Подобные признания он делал с каким-то непостижимым удовольствием. Но вот за чем он не наблюдал, чего вовсе не замечал за собой и что никак не доходило до его сознания, а потому все больше бросалось в глаза, — это отсутствие чувства такта, с каждым годом принимавшее все более устрашающие размеры. Плохо было уже то, что он в семейном кругу рассказывал анекдоты такого сорта, которые с грехом пополам можно было рассказать в клубе, но еще хуже, что он, видимо, начал утрачивать и чувство физической стыдливости. Вознамерившись похвалиться перед невесткой Гердой, с которой он был в приятельских отношениях, прочностью своих английских носков и заодно продемонстрировать ей свою худобу, он, нимало не стесняясь, задрал широкую клетчатую штанину до самого колена.
— Нет, ты посмотри только, как я исхудал. Разве это не странно, а? — сокрушенно произнес Христиан, морща нос и вытягивая вперед свою костлявую кривую ногу в белых вязаных кальсонах, уныло облегающих худые колени.
Теперь, как мы уже говорили, Христиан отказался от всякой коммерческой деятельности. Но он все же пытался чем-нибудь заполнять часы, которые проводил вне клуба, и стремился подчеркнуть, что, несмотря на все препятствия, никогда не перестает трудиться. Он расширял свои познания в иностранных языках и даже начал — из любви к искусству, без всякой практической цели — изучать китайский язык, на каковое занятие и положил две недели усердного труда. В настоящее время он пытался «дополнить» неудовлетворительный, по его мнению, англо-немецкий словарь. Но поскольку он считал для себя полезной перемену воздуха, а для сенатора желательным, чтобы кто-нибудь его сопровождал, то эти труды, конечно, не могли воспрепятствовать его отъезду.

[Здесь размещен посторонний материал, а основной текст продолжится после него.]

(* ===== verification/KState.v ===== *)
(** The state of the kernel: control blocks, globals, the port and the raw
    memory of stacks and message buffers.

    A control block is the [storage] of the public object, so the pointer to
    the public object and the pointer to its control block are the same name.
    The list nodes and list heads embedded in a control block live in
    [ks_store] under their own addresses ([ReadyNode t], [OwnedMutexes t], ...);
    the records below hold the remaining fields. Uninitialised static storage
    is zero, which is the default of every map. *)
From S2P Require Import Prelude Types HrList Store.
From stdpp Require Import gmap list.
From Stdlib Require Import ZArith.
Open Scope Z_scope.

(** ** Configuration of the build ([config/hairtos_config.h])

    The switches that the configuration header lets a build override, and the
    addresses the linker assigns to the kernel's own functions, strings and
    stacks: every definition and theorem is parametric in them. *)
Class Config := {
  HR_CFG_PREEMPTION : bool;
  HR_CFG_TIME_SLICING : bool;
  HR_CFG_TIME_SLICE_TICKS : Z;
  address_of_hr_task_exit_error : Z;
  address_of_hr_idle_task : Z;
  address_of_hr_timer_service_entry : Z;
  address_of_idle_name : Z;
  address_of_timer_service_name : Z;
  address_of_g_idle_stack : Z;
  address_of_g_timer_service_stack : Z;
}.
(** The default configuration, with some addresses of a linked image. *)
Definition default_config : Config :=
  {| HR_CFG_PREEMPTION := true; HR_CFG_TIME_SLICING := true; HR_CFG_TIME_SLICE_TICKS := 1;
     address_of_hr_task_exit_error := 0x08000101; address_of_hr_idle_task := 0x08000201;
     address_of_hr_timer_service_entry := 0x08000301; address_of_idle_name := 0x08004000;
     address_of_timer_service_name := 0x08004010; address_of_g_idle_stack := 0x20000000;
     address_of_g_timer_service_stack := 0x20000400 |}.

Definition HR_CFG_TASK_MAGIC : Z := 0x48525453.
Definition HR_CFG_QUEUE_MAGIC : Z := 0x48525155.
Definition HR_CFG_SEMAPHORE_MAGIC : Z := 0x48525345.
Definition HR_CFG_MUTEX_MAGIC : Z := 0x48524D58.
Definition HR_CFG_TIMER_MAGIC : Z := 0x4852544D.
Definition HR_CFG_STACK_GUARD_VALUE : Z := 0xDEADBEEF.
Definition HR_STACK_FILL_WORD : Z := 0xA5A5A5A5.
Definition HR_CFG_MIN_TASK_STACK_WORDS : Z := 32.
Definition HR_CFG_IDLE_STACK_WORDS : Z := 128.
Definition HR_CFG_TIMER_TASK_STACK_WORDS : Z := 160.
Definition HR_CFG_TIMER_TASK_PRIORITY : Z := HR_CFG_IDLE_PRIORITY - 1.
Definition INT32_MAX : Z := 2147483647.

(** ** Enumerations *)

Inductive hr_kernel_state : Type :=
| HR_KERNEL_STATE_RESET
| HR_KERNEL_STATE_INITIALIZED
| HR_KERNEL_STATE_RUNNING
| HR_KERNEL_STATE_PANIC.

Inductive hr_task_state : Type :=
| HR_TASK_STATE_INVALID
| HR_TASK_STATE_CREATED
| HR_TASK_STATE_READY
| HR_TASK_STATE_RUNNING
| HR_TASK_STATE_BLOCKED
| HR_TASK_STATE_SUSPENDED.

Inductive hr_task_wait_kind : Type :=
| HR_TASK_WAIT_NONE
| HR_TASK_WAIT_DELAY
| HR_TASK_WAIT_QUEUE_SEND
| HR_TASK_WAIT_QUEUE_RECEIVE
| HR_TASK_WAIT_SEMAPHORE_TAKE
| HR_TASK_WAIT_MUTEX_LOCK.

#[export] Instance hr_kernel_state_eq_dec : EqDecision hr_kernel_state.
Proof. solve_decision. Defined.
#[export] Instance hr_task_state_eq_dec : EqDecision hr_task_state.
Proof. solve_decision. Defined.
#[export] Instance hr_task_wait_kind_eq_dec : EqDecision hr_task_wait_kind.
Proof. solve_decision. Defined.

(** What [void *waiting_object] designates. *)
Inductive wait_object : Type :=
| WTimeoutList
| WQueue (q : queue_ptr)
| WSemaphore (s : sem_ptr)
| WMutex (m : mutex_ptr).
#[export] Instance wait_object_eq_dec : EqDecision wait_object.
Proof. solve_decision. Defined.

(** The values of the function pointer [hr_task_wait_cleanup_t]. *)
Inductive hr_task_wait_cleanup : Type := Hr_mutex_wait_cleanup.
#[export] Instance hr_task_wait_cleanup_eq_dec : EqDecision hr_task_wait_cleanup.
Proof. solve_decision. Defined.

(** ** Control blocks *)

Record hr_task_control_block_t : Type := mk_tcb {
  t_stack_pointer : option Z;
  t_stack_low : option Z;
  t_stack_high : option Z;
  t_name : option Z;
  t_entry : option Z;
  t_argument : option Z;
  t_state : hr_task_state;
  t_suspended_resume_state : hr_task_state;
  t_base_priority : Z;
  t_effective_priority : Z;
  t_wake_tick : Z;
  t_time_slice_remaining : Z;
  t_waiting_object : option wait_object;
  t_blocked_wait_list : option list_addr;
  t_wait_buffer : option Z;
  t_wait_cleanup : option hr_task_wait_cleanup;
  t_wait_result : hr_status;
  t_wait_kind : hr_task_wait_kind;
  t_owned_mutex_count : Z;
  t_stack_words : Z;
  t_critical_nesting : Z;
  t_runtime_counter : Z;
  t_magic : Z;
}.

Record hr_semaphore_control_block_t : Type := mk_scb {
  sem_count : Z;
  sem_max_count : Z;
  sem_magic : Z;
}.

Record hr_mutex_control_block_t : Type := mk_mcb {
  mx_owner : option N;
  mx_recursion_count : Z;
  mx_recursive : bool;
  mx_magic : Z;
}.

Record hr_queue_control_block_t : Type := mk_qcb {
  q_storage : option Z;
  q_item_size : Z;
  q_capacity : Z;
  q_head : Z;
  q_tail : Z;
  q_count : Z;
  q_magic : Z;
}.
Definition hr_kernel_register_task (task : option task_ptr) : M kstate hr_status :=
  let* s := getM in
  match task with
  | None => retM HR_ERROR_INVALID_STATE
  | Some t =>
      if bool_decide (g_kernel_state (glob s) <> HR_KERNEL_STATE_INITIALIZED) ||
         negb (hr_task_is_valid s task)
      then retM HR_ERROR_INVALID_STATE
      else if HR_CFG_MAX_TASKS <=? g_task_count (glob s) then retM HR_ERROR_NO_MEMORY
      else if bool_decide (t <> g_idle_task) &&
              (t_effective_priority (task_at s t) =? HR_CFG_IDLE_PRIORITY)
      then retM HR_ERROR_INVALID_ARGUMENT
      else if bool_decide (t_state (task_at s t) <> HR_TASK_STATE_CREATED) ||
              is_linked s (ReadyNode t) || is_linked s (AllTaskNode t)
      then retM HR_ERROR_INVALID_STATE
      else
        let* status := add_ready t in
        if negb (ok status) then retM status
        else
          let* status := lift (hr_list_push_back (Some AllTasks) (Some (PNode (AllTaskNode t)))) in
          if negb (ok status) then ignoreM (remove_ready t) ;;; retM status
          else
            let* status := hr_task_transition_state task HR_TASK_STATE_CREATED HR_TASK_STATE_READY in
            if negb (ok status) then
              ignoreM (lift (S := lmem) (hr_list_remove (Some (PNode (AllTaskNode t))))) ;;;
              ignoreM (remove_ready t) ;;;
              retM status
            else
              hr_kernel_reload_time_slice (Some t) ;;;
              upd_globals (fun g => g_set_task_count (u32 (g_task_count g + 1)) g) ;;;
              retM HR_OK
  end.

Definition hr_kernel_prepare_start : M kstate hr_status :=
  let* s := getM in
  if bool_decide (g_kernel_state (glob s) <> HR_KERNEL_STATE_INITIALIZED)
  then retM HR_ERROR_INVALID_STATE
  else match select_highest s with
       | None => retM HR_ERROR_INTERNAL
       | Some ready_node =>
           cast_task (node_owner s ready_node) (fun selected_task =>
             match selected_task with
             | None => retM HR_ERROR_INTERNAL
             | Some t =>
                 if negb (hr_task_is_valid s (Some t)) then retM HR_ERROR_INTERNAL
                 else if bool_decide (t_state (task_at s t) <> HR_TASK_STATE_READY)
                 then retM HR_ERROR_INVALID_STATE
                 else
                   let* status := hr_task_transition_state (Some t) HR_TASK_STATE_READY HR_TASK_STATE_RUNNING in
                   if negb (ok status) then retM HR_ERROR_INVALID_STATE
                   else
                     hr_kernel_reload_time_slice (Some t) ;;;
                     upd_globals (g_set_current_task (Some t)) ;;;
                     upd_globals (g_set_hr_current_task_control_block (Some t)) ;;;
                     upd_globals (g_set_kernel_state HR_KERNEL_STATE_RUNNING) ;;;
                     retM HR_OK
             end)
       end.

Definition hr_kernel_request_yield : M kstate unit :=
  let* irq_state := hr_port_enter_critical in
  let* s := getM in
  let request_switch :=
    match g_current_task (glob s) with
    | Some t => bool_decide (g_kernel_state (glob s) = HR_KERNEL_STATE_RUNNING) &&
                bool_decide (t_state (task_at s t) = HR_TASK_STATE_RUNNING)
    | None => false
    end in
  (if request_switch then hr_kernel_mark_switch_reason HR_SWITCH_REASON_YIELD else retM tt) ;;;
  hr_port_exit_critical irq_state ;;;
  if request_switch then hr_port_request_context_switch else retM tt.
(* ===== verification/Queue.v ===== *)
(** Message queues: [kernel/src/hr_queue.c].

    A queue is a ring of [capacity] slots of [item_size] bytes in storage the
    caller provides; messages are copied byte by byte.  [ks_bytes] is the byte
    memory of queue storage and message buffers, indexed by address. *)
From S2P Require Import Prelude Types HrList Store Scheduler WaitList Timeout KState TaskCore KernelBase MutexPriority Kernel.
From stdpp Require Import gmap list.
From Stdlib Require Import ZArith.
Open Scope Z_scope.

Definition read_byte (s : kstate) (a : Z) : Z := ks_bytes s !!! a.
Definition write_byte (a v : Z) : M kstate unit :=
  modifyM (fun s => ks_set_bytes (<[a := v]> (ks_bytes s)) s).

(** [for (index = 0U; index < size; index++) destination[index] = source[index]]. *)
Fixpoint queue_copy_loop (n : nat) (destination source index : Z) : M kstate unit :=
  match n with
  | O => retM tt
  | S n' =>
      let* s := getM in
      write_byte (u32 (destination + index)) (read_byte s (u32 (source + index))) ;;;
      queue_copy_loop n' destination source (index + 1)
  end.
Definition hr_queue_copy (destination source size : Z) : M kstate unit :=
  queue_copy_loop (Z.to_nat size) destination source 0.

Definition hr_queue_zero_control_block (q : queue_ptr) : M kstate unit :=
  upd_queue q (fun _ => zero_qcb) ;;; zero_list (QueueSendWaiters q) ;;; zero_list (QueueReceiveWaiters q).

(** [&storage[index * item_size]]; a null storage is undefined behaviour. *)
Definition hr_queue_slot (s : kstate) (q : queue_ptr) (index : Z) : option Z :=
  match q_storage (queue_at s q) with
  | Some base => Some (u32 (base + u32 (index * q_item_size (queue_at s q))))
  | None => None
  end.
Definition with_slot {A} (p : option Z) (k : Z -> M kstate A) : M kstate A :=
  match p with Some a => k a | None => ubM end.

(** [k] with the control block of the waiting task, [None] when it is not valid. *)
Definition hr_queue_waiter_task {A} (wait_node : option node_addr) (k : option task_ptr -> M kstate A)
  : M kstate A :=
  match wait_node with
  | None => k None
  | Some w =>
      let* s := getM in
      cast_task (node_owner s w) (fun task => k (if hr_task_is_valid s task then task else None))
  end.

Definition hr_queue_multiply_fits (left right : Z) : bool :=
  (left =? 0) || (right <=? SIZE_MAX / left).

Definition hr_queue_control_block (queue : option queue_ptr) : option queue_ptr := queue.

Definition hr_queue_is_valid (s : kstate) (queue : option queue_ptr) : bool :=
  match queue with
  | None => false
  | Some q =>
      let c := queue_at s q in
      (q_magic c =? HR_CFG_QUEUE_MAGIC) && bool_decide (q_storage c <> None) &&
      (0 <? q_item_size c) && (0 <? q_capacity c) && (q_count c <=? q_capacity c) &&
      (q_head c <? q_capacity c) && (q_tail c <? q_capacity c)
  end.

Definition hr_queue_validate_internal (s : kstate) (queue : option queue_ptr) : bool :=
  match queue with
  | None => false
  | Some q =>
      hr_queue_is_valid s queue && hr_wait_list_validate (ks_store s) (Some (QueueSendWaiters q)) &&
      hr_wait_list_validate (ks_store s) (Some (QueueReceiveWaiters q))
  end.

Definition hr_queue_create_static (queue : option queue_ptr) (storage : option Z) (item_size capacity : Z)
  : M kstate hr_status :=
  match queue, storage with
  | Some q, Some _ =>
      if (item_size =? 0) || (capacity =? 0) || negb (hr_queue_multiply_fits item_size capacity)
      then retM HR_ERROR_INVALID_ARGUMENT
      else
        let* s := getM in
        if hr_queue_is_valid s queue then retM HR_ERROR_INVALID_STATE
        else
          hr_queue_zero_control_block q ;;;
          upd_queue q (q_set_storage storage) ;;;
          upd_queue q (q_set_item_size item_size) ;;;
          upd_queue q (q_set_capacity capacity) ;;;
          lift (hr_wait_list_init (Some (QueueSendWaiters q))) ;;;
          lift (hr_wait_list_init (Some (QueueReceiveWaiters q))) ;;;
          upd_queue q (q_set_magic HR_CFG_QUEUE_MAGIC) ;;;
          retM HR_OK
  | _, _ => retM HR_ERROR_INVALID_ARGUMENT
  end.

Definition queue_query (s : kstate) (queue : option queue_ptr) (f : queue_ptr -> Z) : Z :=
  match queue with Some q => if hr_queue_is_valid s queue then f q else 0 | None => 0 end.
Definition hr_queue_get_count s queue := queue_query s queue (fun q => q_count (queue_at s q)).
Definition hr_queue_get_capacity s queue := queue_query s queue (fun q => q_capacity (queue_at s q)).
Definition hr_queue_get_waiting_senders s queue :=
  queue_query s queue (fun q => hr_wait_list_size (ks_store s) (Some (QueueSendWaiters q))).
Definition hr_queue_get_waiting_receivers s queue :=
  queue_query s queue (fun q => hr_wait_list_size (ks_store s) (Some (QueueReceiveWaiters q))).

(** [tail = (tail + 1U) % capacity; count++] and its counterpart at the head. *)
Definition advance_tail (q : queue_ptr) : M kstate unit :=
  upd_queue q (fun c => q_set_tail (u32 (q_tail c + 1) mod q_capacity c) c) ;;;
  upd_queue q (fun c => q_set_count (u32 (q_count c + 1)) c).
Definition advance_head (q : queue_ptr) : M kstate unit :=
  upd_queue q (fun c => q_set_head (u32 (q_head c + 1) mod q_capacity c) c) ;;;
  upd_queue q (fun c => q_set_count (u32 (q_count c - 1)) c).

Section config.
Context `{Config}.

Definition hr_queue_wake_receiver (q : queue_ptr) (item : Z) : M kstate (hr_status * option bool) :=
  let* s := getM in
  let wait_node := hr_wait_list_peek (ks_store s) (Some (QueueReceiveWaiters q)) in
  hr_queue_waiter_task wait_node (fun task =>
    match wait_node, task with
    | Some _, Some t =>
        match t_wait_buffer (task_at s t) with
        | Some buffer =>
            if bool_decide (t_wait_kind (task_at s t) <> HR_TASK_WAIT_QUEUE_RECEIVE) ||
               bool_decide (t_waiting_object (task_at s t) <> Some (WQueue q))
            then retM (HR_ERROR_INTERNAL, None)
            else
              hr_queue_copy buffer item (q_item_size (queue_at s q)) ;;;
              hr_kernel_unblock_waiter wait_node HR_OK
        | None => retM (HR_ERROR_INTERNAL, None)
        end
    | _, _ => retM (HR_ERROR_INTERNAL, None)
    end).

Definition hr_queue_fill_from_waiting_sender (q : queue_ptr) : M kstate (hr_status * option bool) :=
  let* s := getM in
  let wait_node := hr_wait_list_peek (ks_store s) (Some (QueueSendWaiters q)) in
  hr_queue_waiter_task wait_node (fun task =>
    match wait_node, task with
    | None, _ => retM (HR_OK, None)
    | Some _, None => retM (HR_ERROR_INTERNAL, None)
    | Some _, Some t =>
        match t_wait_buffer (task_at s t) with
        | Some buffer =>
            if bool_decide (t_wait_kind (task_at s t) <> HR_TASK_WAIT_QUEUE_SEND) ||
               bool_decide (t_waiting_object (task_at s t) <> Some (WQueue q)) ||
               (q_capacity (queue_at s q) <=? q_count (queue_at s q))
            then retM (HR_ERROR_INTERNAL, None)
            else
              with_slot (hr_queue_slot s q (q_tail (queue_at s q))) (fun slot =>
                hr_queue_copy slot buffer (q_item_size (queue_at s q)) ;;;
                advance_tail q ;;;
                hr_kernel_unblock_waiter wait_node HR_OK)
        | None => retM (HR_ERROR_INTERNAL, None)
        end
    end).

(** The result of a locked operation: what the call returns ([Waits t] when
    [*blocked] was set for the current task [t]) and the value stored in
    [*higher_priority_task_woken], if any. *)
Definition locked_result : Type := api_result * option bool.

Definition as_locked (m : M kstate (hr_status * option bool)) : M kstate locked_result :=
  let* r := m in retM (Returns (fst r), snd r).

(** The tail of both operations: wait for room or for a message. *)
Definition queue_block (wait_list : list_addr) (q : queue_ptr) (kind : hr_task_wait_kind) (item timeout : Z)
  : M kstate locked_result :=
  let* s := getM in
  match hr_task_control_block (hr_task_current s) with
  | None => retM (Returns HR_ERROR_INVALID_STATE, None)
  | Some blocked_task =>
      let* block_status := hr_kernel_block_current_on_wait_list (Some wait_list) (Some (WQueue q)) kind
        (Some item) timeout in
      retM (if ok block_status then Waits blocked_task else Returns block_status, None)
  end.

Definition hr_queue_send_locked (q : queue_ptr) (item timeout : Z) (allow_block : bool)
  : M kstate locked_result :=
  let* s := getM in
  if negb (hr_wait_list_is_empty (ks_store s) (Some (QueueReceiveWaiters q)))
  then as_locked (hr_queue_wake_receiver q item)
  else if q_count (queue_at s q) <? q_capacity (queue_at s q) then
    with_slot (hr_queue_slot s q (q_tail (queue_at s q))) (fun slot =>
      hr_queue_copy slot item (q_item_size (queue_at s q)) ;;;
      advance_tail q ;;;
      retM (Returns HR_OK, None))
  else if timeout =? HR_NO_WAIT then retM (Returns HR_ERROR_QUEUE_FULL, None)
  else if negb allow_block then retM (Returns HR_ERROR_INVALID_STATE, None)
  else queue_block (QueueSendWaiters q) q HR_TASK_WAIT_QUEUE_SEND item timeout.

Definition hr_queue_receive_locked (q : queue_ptr) (item timeout : Z) (allow_block : bool)
  : M kstate locked_result :=
  let* s := getM in
  if 0 <? q_count (queue_at s q) then
    with_slot (hr_queue_slot s q (q_head (queue_at s q))) (fun slot =>
      hr_queue_copy item slot (q_item_size (queue_at s q)) ;;;
      advance_head q ;;;
      as_locked (hr_queue_fill_from_waiting_sender q))
  else if negb (hr_wait_list_is_empty (ks_store s) (Some (QueueSendWaiters q))) then
    let wait_node := hr_wait_list_peek (ks_store s) (Some (QueueSendWaiters q)) in
    hr_queue_waiter_task wait_node (fun task =>
      match task with
      | None => retM (Returns HR_ERROR_INTERNAL, None)
      | Some t =>
          match t_wait_buffer (task_at s t) with
          | None => retM (Returns HR_ERROR_INTERNAL, None)
          | Some buffer =>
              hr_queue_copy item buffer (q_item_size (queue_at s q)) ;;;
              as_locked (hr_kernel_unblock_waiter wait_node HR_OK)
          end
      end)
  else if timeout =? HR_NO_WAIT then retM (Returns HR_ERROR_QUEUE_EMPTY, None)
  else if negb allow_block then retM (Returns HR_ERROR_INVALID_STATE, None)
  else queue_block (QueueReceiveWaiters q) q HR_TASK_WAIT_QUEUE_RECEIVE item timeout.

(** The guards and the critical section shared by [hr_queue_send] and
    [hr_queue_receive]. *)
Definition queue_task_call (queue : option queue_ptr) (item : option Z) (timeout : Z)
    (locked : queue_ptr -> Z -> Z -> bool -> M kstate locked_result) : M kstate api_result :=
  let* s := getM in
  match queue, item with
  | Some q, Some buffer =>
      if negb (hr_queue_is_valid s queue) then retM (Returns HR_ERROR_INVALID_ARGUMENT)
      else if hr_port_is_inside_isr s then retM (Returns HR_ERROR_FROM_ISR)
      else if negb (timeout =? HR_NO_WAIT) && negb (hr_kernel_is_running s)
      then retM (Returns HR_ERROR_INVALID_STATE)
      else
        let* irq_state := hr_port_enter_critical in
        let* r := locked q buffer timeout true in
        hr_port_exit_critical irq_state ;;;
        (if match fst r with Waits _ => true | Returns _ => false end || default false (snd r)
         then hr_port_request_context_switch else retM tt) ;;;
        retM (fst r)
  | _, _ => retM (Returns HR_ERROR_INVALID_ARGUMENT)
  end.

Definition hr_queue_send (queue : option queue_ptr) (item : option Z) (timeout : Z) : M kstate api_result :=
  queue_task_call queue item timeout hr_queue_send_locked.
Definition hr_queue_receive (queue : option queue_ptr) (item : option Z) (timeout : Z) : M kstate api_result :=
  queue_task_call queue item timeout hr_queue_receive_locked.

(** The same for the calls from an interrupt handler, which never block. *)
Definition queue_isr_call (queue : option queue_ptr) (item : option Z)
    (locked : queue_ptr -> Z -> Z -> bool -> M kstate locked_result) : M kstate (hr_status * option bool) :=
  let* s := getM in
  match queue, item with
  | Some q, Some buffer =>
      if negb (hr_queue_is_valid s queue) then retM (HR_ERROR_INVALID_ARGUMENT, None)
      else if negb (hr_port_is_inside_isr s) then retM (HR_ERROR_INVALID_STATE, None)
      else
        let* irq_state := hr_port_enter_critical in
        let* r := locked q buffer HR_NO_WAIT false in
        hr_port_exit_critical irq_state ;;;
        retM (match fst r with Returns status => status | Waits _ => HR_OK end, Some (default false (snd r)))
  | _, _ => retM (HR_ERROR_INVALID_ARGUMENT, None)
  end.

Definition hr_queue_send_from_isr (queue : option queue_ptr) (item : option Z)
  : M kstate (hr_status * option bool) := queue_isr_call queue item hr_queue_send_locked.
Definition hr_queue_receive_from_isr (queue : option queue_ptr) (item : option Z)
  : M kstate (hr_status * option bool) := queue_isr_call queue item hr_queue_receive_locked.
End config.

Оба брата отправились к морю. Они ехали по сплошным лужам, под стук дождя, барабанившего о верх кареты, не обмениваясь почти ни единым словом.
Глаза Христиана блуждали, словно он прислушивался к чему-то крайне подозрительному. Томас зябко кутался в пальто и устало глядел перед собой; веки его были красны, острые концы усов безжизненно прочерчивали его одутловатые щеки.
Так они въехали под вечер в парк, и колеса экипажа зашуршали по мокрому гравию. На застекленной веранде главного здания сидел старый маклер Зигизмунд Гош и пил грог. Он поднялся, прошипев сквозь зубы что-то вроде приветствия, и они подсели к нему, чтобы согреться каким-нибудь питьем, пока внесут наверх их чемоданы.
Господин Гош тоже был запоздалым курортным гостем, подобно немногим другим приезжим — какой-то английской семье, незамужней голландке и холостому гамбуржцу, которые, видимо, сейчас спали, так как вокруг стояла мертвая тишина и слышалось только журчание дождевых потоков. Пусть их спят! Г-н Гош днем не смежает глаз. Он рад, если ему удается хоть ночью забыться на часок-другой. Здоровье его вконец расшаталось; он лечится здесь морским воздухом от дрожи в конечностях… Проклятие! Он уже с трудом держит стакан грога в руках и — громы небесные! — не всегда может писать, так что дело с переводом полного собрания пьес Лопе де Вега подвигается удручающе медленно. Старый маклер находился в весьма подавленном настроении, и его кощунственные возгласы были лишены прежнего запала. «Все к черту!» — восклицал он. Теперь это стало его любимой поговоркой, которую он повторял часто вне всякой связи с разговором.